■ Problem statement: Look for "exists" in the listing below. Gather each line that contains it.
###
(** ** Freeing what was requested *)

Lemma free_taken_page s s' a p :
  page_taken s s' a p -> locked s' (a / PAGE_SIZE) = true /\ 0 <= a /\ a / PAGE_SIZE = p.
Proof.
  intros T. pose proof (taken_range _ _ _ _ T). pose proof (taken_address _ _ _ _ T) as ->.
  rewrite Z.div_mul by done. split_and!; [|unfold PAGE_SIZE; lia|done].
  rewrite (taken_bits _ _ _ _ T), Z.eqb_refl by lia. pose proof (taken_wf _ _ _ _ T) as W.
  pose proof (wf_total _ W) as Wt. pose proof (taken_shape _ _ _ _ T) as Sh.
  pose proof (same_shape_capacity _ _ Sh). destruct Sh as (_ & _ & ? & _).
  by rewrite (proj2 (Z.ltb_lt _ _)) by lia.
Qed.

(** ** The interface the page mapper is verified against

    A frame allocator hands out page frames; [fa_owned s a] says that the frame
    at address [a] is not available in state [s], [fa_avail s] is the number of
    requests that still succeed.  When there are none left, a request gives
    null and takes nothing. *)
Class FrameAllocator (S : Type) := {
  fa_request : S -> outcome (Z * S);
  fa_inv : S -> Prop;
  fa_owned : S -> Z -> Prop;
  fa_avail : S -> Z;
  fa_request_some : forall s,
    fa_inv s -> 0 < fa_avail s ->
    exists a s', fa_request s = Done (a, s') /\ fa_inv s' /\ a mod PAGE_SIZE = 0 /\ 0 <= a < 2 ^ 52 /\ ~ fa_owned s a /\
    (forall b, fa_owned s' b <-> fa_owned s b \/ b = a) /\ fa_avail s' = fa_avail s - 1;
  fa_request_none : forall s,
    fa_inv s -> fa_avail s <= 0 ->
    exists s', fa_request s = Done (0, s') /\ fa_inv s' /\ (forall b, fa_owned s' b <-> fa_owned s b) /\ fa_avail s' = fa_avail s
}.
###
■ Answer box:
    exists a s', fa_request s = Done (a, s') /\ fa_inv s' /\ a mod PAGE_SIZE = 0 /\ 0 <= a < 2 ^ 52 /\ ~ fa_owned s a /\
    exists s', fa_request s = Done (0, s') /\ fa_inv s' /\ (forall b, fa_owned s' b <-> fa_owned s b) /\ fa_avail s' = fa_avail s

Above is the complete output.